THE INPUT Start Marker

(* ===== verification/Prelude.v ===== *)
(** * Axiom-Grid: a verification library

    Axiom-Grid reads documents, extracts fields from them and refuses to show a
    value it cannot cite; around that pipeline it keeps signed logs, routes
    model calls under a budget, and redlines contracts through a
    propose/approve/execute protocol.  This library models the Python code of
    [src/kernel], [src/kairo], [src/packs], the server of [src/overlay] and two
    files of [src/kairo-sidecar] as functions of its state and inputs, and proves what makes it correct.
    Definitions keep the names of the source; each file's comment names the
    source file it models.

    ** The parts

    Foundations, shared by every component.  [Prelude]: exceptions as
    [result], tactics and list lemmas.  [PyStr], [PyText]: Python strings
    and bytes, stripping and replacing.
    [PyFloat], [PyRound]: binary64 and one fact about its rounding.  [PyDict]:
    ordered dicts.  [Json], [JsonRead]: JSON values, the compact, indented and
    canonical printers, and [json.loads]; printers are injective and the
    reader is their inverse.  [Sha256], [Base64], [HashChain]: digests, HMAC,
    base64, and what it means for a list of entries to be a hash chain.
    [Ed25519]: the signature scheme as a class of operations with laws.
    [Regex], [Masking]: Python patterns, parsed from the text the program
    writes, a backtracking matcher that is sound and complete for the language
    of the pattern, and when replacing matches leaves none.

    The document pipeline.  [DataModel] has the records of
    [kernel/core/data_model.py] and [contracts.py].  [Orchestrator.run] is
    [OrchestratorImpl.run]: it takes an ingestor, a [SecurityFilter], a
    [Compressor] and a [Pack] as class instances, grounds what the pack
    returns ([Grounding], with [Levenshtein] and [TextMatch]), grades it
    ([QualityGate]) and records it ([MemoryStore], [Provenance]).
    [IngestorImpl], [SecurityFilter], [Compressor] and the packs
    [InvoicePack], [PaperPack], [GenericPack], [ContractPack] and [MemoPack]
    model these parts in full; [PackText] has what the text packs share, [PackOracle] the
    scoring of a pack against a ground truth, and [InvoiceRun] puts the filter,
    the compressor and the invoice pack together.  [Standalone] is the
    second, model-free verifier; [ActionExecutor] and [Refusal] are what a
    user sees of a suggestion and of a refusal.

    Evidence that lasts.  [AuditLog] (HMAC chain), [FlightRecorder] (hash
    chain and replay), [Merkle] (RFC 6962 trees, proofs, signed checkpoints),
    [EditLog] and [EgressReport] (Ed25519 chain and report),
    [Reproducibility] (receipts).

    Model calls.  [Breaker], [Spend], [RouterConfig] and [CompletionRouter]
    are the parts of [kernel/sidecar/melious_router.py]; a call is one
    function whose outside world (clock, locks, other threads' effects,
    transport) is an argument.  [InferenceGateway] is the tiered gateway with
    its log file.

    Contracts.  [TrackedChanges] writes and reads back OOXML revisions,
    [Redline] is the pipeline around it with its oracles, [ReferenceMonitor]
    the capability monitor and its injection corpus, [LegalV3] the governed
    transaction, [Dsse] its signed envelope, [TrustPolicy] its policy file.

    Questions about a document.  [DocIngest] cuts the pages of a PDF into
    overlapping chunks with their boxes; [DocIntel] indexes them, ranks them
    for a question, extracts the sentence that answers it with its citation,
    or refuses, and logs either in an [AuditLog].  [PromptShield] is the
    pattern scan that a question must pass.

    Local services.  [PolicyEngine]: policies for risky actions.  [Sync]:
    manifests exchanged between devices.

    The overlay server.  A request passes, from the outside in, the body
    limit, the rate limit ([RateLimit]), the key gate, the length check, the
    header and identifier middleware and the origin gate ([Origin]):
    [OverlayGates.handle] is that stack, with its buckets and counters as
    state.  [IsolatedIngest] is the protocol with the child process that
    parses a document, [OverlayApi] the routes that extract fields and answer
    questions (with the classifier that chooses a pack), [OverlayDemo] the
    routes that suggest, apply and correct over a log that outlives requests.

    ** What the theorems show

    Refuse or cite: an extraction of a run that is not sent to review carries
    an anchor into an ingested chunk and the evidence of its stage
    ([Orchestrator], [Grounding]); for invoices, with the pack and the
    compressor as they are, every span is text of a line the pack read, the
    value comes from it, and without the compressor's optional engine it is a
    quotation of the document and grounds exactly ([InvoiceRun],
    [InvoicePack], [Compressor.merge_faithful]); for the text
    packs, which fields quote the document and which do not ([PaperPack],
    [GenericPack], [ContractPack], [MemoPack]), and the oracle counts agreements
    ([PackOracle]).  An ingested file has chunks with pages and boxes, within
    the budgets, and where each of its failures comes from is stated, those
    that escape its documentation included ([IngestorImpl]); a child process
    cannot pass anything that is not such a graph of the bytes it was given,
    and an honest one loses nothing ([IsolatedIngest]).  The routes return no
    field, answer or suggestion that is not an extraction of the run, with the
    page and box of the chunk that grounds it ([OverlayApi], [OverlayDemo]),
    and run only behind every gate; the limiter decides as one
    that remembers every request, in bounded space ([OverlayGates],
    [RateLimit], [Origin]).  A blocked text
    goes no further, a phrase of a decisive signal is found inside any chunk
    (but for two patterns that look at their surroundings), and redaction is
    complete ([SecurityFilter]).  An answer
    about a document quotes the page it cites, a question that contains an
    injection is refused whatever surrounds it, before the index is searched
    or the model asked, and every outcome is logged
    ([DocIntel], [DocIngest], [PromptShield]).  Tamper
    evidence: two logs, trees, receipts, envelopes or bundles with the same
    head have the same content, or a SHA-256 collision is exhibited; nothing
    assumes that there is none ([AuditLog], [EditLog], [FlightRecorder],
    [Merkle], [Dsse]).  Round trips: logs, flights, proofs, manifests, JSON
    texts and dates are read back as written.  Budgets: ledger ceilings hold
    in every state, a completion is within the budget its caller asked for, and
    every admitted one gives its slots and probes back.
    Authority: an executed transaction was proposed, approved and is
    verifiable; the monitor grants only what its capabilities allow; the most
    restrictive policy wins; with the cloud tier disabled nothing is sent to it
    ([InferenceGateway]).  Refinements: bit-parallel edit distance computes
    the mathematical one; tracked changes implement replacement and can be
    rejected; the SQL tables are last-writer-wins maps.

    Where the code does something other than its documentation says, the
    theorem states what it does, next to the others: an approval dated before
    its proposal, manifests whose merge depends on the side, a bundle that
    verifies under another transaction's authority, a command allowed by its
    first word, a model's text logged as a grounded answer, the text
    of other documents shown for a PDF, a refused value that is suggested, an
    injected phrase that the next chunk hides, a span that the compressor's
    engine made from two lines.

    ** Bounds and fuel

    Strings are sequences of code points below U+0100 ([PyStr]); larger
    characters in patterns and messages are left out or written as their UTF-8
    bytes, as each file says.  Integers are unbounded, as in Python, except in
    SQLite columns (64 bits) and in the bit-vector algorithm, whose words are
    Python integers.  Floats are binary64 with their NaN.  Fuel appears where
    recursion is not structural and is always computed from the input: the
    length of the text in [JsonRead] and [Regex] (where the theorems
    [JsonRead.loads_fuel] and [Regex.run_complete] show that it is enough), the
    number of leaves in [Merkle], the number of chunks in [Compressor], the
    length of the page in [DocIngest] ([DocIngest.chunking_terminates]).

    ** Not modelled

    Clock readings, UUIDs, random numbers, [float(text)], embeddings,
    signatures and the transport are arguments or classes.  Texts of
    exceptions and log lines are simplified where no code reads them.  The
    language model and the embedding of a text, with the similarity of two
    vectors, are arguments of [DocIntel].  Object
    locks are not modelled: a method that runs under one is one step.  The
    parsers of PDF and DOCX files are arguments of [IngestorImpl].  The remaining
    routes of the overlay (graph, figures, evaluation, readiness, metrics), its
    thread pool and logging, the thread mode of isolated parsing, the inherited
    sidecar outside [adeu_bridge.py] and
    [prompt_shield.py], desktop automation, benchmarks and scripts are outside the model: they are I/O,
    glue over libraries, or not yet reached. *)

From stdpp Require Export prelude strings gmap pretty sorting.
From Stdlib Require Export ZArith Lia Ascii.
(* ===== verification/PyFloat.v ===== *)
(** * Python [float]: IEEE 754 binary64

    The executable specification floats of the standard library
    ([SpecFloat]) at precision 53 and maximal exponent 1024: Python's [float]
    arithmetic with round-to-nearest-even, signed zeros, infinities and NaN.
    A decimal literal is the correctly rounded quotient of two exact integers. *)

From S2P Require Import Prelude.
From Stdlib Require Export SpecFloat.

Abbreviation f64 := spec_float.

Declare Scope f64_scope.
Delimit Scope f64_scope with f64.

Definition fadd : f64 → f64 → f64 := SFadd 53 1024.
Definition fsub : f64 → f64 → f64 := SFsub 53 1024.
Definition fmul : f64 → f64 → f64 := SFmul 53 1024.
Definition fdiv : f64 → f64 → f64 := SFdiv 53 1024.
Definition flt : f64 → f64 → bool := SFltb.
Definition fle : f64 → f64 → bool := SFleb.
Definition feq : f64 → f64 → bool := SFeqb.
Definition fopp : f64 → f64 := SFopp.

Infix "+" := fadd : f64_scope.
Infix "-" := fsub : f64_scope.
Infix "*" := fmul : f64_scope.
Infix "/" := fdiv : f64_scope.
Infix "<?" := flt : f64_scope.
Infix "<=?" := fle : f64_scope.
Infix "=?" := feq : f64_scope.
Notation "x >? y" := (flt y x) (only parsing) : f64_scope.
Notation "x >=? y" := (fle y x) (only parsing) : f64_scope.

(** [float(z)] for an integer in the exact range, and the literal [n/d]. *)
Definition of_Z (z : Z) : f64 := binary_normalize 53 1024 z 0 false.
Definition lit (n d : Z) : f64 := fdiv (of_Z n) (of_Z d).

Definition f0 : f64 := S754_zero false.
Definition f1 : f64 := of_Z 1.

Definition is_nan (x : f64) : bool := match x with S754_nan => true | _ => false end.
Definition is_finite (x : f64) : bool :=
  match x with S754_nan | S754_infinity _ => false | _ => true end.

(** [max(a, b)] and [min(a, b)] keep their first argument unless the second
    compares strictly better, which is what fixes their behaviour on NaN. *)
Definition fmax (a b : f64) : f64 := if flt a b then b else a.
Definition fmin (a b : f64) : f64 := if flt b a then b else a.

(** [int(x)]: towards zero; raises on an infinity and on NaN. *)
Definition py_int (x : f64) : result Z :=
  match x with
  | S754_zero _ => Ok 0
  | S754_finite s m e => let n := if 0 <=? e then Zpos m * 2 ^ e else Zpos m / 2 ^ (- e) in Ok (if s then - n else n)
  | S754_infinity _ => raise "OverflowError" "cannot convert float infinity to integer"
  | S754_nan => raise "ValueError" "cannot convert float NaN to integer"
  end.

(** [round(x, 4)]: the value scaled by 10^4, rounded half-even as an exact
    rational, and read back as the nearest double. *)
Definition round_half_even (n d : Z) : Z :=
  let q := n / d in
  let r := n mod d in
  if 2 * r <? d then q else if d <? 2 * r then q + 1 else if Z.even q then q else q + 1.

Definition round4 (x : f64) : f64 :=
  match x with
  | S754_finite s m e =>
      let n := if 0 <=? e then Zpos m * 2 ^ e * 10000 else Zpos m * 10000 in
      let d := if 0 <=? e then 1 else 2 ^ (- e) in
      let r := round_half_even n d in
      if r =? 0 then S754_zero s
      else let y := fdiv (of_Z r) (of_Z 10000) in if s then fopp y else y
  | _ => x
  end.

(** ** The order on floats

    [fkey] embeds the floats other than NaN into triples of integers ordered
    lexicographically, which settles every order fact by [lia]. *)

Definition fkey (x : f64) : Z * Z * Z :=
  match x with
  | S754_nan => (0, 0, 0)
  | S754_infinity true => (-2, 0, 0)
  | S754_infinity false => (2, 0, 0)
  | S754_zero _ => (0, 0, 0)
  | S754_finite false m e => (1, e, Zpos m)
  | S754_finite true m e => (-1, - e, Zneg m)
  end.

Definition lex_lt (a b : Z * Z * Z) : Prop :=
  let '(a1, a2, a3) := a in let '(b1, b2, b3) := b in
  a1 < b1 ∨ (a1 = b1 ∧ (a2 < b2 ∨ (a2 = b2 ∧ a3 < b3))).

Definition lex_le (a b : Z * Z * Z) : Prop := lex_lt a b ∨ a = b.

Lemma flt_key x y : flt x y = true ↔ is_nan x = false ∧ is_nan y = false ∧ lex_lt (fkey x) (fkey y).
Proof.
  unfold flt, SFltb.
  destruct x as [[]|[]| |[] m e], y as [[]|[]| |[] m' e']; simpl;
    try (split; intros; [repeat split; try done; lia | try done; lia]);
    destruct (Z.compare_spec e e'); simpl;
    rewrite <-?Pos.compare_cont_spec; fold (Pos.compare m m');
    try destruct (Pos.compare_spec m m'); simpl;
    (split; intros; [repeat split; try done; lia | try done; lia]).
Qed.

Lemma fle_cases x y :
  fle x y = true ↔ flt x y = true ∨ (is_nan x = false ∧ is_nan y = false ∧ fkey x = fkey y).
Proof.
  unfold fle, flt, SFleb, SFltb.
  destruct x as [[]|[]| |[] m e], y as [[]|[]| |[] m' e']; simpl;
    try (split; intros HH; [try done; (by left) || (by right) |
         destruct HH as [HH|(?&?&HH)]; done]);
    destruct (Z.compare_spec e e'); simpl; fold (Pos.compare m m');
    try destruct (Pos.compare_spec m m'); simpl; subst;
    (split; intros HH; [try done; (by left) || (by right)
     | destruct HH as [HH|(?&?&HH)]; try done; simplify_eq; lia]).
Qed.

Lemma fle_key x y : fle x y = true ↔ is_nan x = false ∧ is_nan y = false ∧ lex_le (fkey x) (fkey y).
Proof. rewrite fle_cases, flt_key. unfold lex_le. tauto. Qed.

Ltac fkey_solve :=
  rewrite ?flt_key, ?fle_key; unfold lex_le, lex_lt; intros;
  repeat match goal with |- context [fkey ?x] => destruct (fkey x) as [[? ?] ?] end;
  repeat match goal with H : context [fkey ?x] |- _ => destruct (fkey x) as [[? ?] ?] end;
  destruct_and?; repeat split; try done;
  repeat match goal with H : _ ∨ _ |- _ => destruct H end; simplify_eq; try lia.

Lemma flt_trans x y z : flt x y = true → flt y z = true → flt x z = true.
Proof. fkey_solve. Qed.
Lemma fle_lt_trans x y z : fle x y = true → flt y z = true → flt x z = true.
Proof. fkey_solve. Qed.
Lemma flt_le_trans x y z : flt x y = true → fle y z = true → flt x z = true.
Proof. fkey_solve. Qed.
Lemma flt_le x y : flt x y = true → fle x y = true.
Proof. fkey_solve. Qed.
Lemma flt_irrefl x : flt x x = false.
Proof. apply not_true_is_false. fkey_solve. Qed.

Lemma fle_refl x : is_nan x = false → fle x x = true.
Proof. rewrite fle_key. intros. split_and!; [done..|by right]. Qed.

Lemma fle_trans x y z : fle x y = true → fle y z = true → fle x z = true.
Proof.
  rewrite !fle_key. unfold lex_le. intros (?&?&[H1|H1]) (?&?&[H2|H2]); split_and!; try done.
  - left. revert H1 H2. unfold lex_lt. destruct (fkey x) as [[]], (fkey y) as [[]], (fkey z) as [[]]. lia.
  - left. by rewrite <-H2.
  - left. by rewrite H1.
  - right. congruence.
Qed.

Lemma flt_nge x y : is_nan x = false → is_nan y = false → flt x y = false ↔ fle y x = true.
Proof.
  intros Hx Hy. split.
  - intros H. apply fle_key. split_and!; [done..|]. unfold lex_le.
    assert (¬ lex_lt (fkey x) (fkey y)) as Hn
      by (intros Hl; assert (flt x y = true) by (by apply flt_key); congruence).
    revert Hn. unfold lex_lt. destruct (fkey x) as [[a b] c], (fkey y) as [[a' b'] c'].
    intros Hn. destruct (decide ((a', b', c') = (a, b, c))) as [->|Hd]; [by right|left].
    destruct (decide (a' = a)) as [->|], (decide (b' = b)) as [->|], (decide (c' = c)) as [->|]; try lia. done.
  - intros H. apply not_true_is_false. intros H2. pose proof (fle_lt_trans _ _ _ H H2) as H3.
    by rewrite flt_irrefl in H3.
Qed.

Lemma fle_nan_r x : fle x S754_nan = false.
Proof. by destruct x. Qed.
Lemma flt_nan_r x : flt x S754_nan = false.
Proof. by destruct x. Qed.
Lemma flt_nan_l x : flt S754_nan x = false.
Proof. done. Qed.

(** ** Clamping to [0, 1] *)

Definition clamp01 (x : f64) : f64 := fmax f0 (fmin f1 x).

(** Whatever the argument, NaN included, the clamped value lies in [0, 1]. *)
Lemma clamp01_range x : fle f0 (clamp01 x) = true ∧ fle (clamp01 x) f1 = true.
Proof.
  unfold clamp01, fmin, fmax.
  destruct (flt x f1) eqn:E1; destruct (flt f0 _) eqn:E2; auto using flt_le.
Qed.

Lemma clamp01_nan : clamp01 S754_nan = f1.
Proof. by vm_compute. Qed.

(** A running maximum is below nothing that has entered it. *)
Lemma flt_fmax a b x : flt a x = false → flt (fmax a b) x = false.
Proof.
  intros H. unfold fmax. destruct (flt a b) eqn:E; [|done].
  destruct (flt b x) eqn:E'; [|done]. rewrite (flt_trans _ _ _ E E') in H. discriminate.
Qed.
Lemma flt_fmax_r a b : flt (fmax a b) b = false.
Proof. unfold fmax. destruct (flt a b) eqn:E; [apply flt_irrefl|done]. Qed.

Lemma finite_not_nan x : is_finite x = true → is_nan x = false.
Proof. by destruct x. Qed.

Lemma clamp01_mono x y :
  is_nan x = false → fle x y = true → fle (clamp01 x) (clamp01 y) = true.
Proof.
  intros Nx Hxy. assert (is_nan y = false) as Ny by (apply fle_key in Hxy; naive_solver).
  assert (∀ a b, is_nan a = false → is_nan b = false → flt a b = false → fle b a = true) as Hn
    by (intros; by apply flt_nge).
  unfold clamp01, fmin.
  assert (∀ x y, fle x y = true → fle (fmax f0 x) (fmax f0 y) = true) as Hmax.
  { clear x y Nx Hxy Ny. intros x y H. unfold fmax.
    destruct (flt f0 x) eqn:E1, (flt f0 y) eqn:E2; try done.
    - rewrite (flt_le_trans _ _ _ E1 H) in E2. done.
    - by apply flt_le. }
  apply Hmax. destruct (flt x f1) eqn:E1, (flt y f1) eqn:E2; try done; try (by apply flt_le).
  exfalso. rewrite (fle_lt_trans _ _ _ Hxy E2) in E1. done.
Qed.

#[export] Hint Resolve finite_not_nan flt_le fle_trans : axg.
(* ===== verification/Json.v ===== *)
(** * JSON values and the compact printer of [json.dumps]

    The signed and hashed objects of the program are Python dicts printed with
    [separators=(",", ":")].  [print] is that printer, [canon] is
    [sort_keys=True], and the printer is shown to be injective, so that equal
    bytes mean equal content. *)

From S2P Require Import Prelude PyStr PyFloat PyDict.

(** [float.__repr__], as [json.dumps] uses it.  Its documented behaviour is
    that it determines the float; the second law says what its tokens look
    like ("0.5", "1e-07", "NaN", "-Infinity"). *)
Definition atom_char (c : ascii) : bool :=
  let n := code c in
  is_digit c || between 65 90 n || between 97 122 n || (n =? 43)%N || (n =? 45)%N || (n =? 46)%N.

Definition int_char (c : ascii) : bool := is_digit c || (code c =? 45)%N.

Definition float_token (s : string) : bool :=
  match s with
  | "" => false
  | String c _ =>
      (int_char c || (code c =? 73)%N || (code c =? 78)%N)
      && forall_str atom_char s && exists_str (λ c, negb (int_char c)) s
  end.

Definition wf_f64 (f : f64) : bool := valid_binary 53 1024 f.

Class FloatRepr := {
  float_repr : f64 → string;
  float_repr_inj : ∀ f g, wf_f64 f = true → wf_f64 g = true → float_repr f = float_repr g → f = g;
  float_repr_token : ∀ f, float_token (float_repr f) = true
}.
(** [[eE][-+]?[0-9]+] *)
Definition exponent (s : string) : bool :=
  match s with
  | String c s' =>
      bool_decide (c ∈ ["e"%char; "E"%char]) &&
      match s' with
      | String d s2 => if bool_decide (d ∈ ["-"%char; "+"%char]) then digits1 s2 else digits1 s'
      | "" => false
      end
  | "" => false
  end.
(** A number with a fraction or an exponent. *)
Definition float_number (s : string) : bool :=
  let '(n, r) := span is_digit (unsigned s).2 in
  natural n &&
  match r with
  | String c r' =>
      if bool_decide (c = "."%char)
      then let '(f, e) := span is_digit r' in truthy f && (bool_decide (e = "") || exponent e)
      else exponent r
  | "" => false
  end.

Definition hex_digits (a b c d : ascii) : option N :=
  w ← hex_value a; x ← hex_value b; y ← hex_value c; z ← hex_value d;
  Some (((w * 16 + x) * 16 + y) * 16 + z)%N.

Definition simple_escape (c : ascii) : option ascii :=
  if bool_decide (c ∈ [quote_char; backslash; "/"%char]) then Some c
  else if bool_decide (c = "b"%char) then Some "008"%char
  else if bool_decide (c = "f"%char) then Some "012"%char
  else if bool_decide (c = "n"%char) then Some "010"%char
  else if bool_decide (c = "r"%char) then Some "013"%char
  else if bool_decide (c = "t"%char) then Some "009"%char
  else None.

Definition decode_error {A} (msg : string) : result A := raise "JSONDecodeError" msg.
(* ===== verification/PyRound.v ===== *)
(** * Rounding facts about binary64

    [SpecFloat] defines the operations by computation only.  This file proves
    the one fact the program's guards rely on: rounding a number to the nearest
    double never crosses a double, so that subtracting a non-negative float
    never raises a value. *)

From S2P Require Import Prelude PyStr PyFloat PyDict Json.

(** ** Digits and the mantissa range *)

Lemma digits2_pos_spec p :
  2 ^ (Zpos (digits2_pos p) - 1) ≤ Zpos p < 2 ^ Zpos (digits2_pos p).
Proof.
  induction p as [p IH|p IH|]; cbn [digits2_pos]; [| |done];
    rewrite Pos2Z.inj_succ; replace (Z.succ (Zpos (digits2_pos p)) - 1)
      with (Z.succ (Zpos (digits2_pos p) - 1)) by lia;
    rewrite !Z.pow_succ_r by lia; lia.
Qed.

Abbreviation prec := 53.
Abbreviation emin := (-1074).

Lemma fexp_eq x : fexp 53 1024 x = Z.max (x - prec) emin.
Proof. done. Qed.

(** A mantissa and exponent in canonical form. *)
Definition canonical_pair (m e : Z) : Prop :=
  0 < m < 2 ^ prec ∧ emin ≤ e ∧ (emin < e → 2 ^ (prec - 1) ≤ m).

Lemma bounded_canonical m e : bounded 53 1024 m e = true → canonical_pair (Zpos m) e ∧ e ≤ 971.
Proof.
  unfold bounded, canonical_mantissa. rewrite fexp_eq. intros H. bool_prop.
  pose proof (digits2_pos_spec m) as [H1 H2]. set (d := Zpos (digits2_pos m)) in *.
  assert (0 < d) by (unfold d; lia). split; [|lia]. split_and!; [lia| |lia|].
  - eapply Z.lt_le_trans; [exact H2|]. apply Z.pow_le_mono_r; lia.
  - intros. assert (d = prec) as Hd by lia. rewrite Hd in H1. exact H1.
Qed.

THE INPUT End Marker

WHAT TO DO: In the reply, include exactly the lines from the beginning of the entries above through the line holding "value it cannot", and nothing besides.

SOLVED PROBLEM:
(* ===== verification/Prelude.v ===== *)
(** * Axiom-Grid: a verification library

    Axiom-Grid reads documents, extracts fields from them and refuses to show a
    value it cannot cite; around that pipeline it keeps signed logs, routes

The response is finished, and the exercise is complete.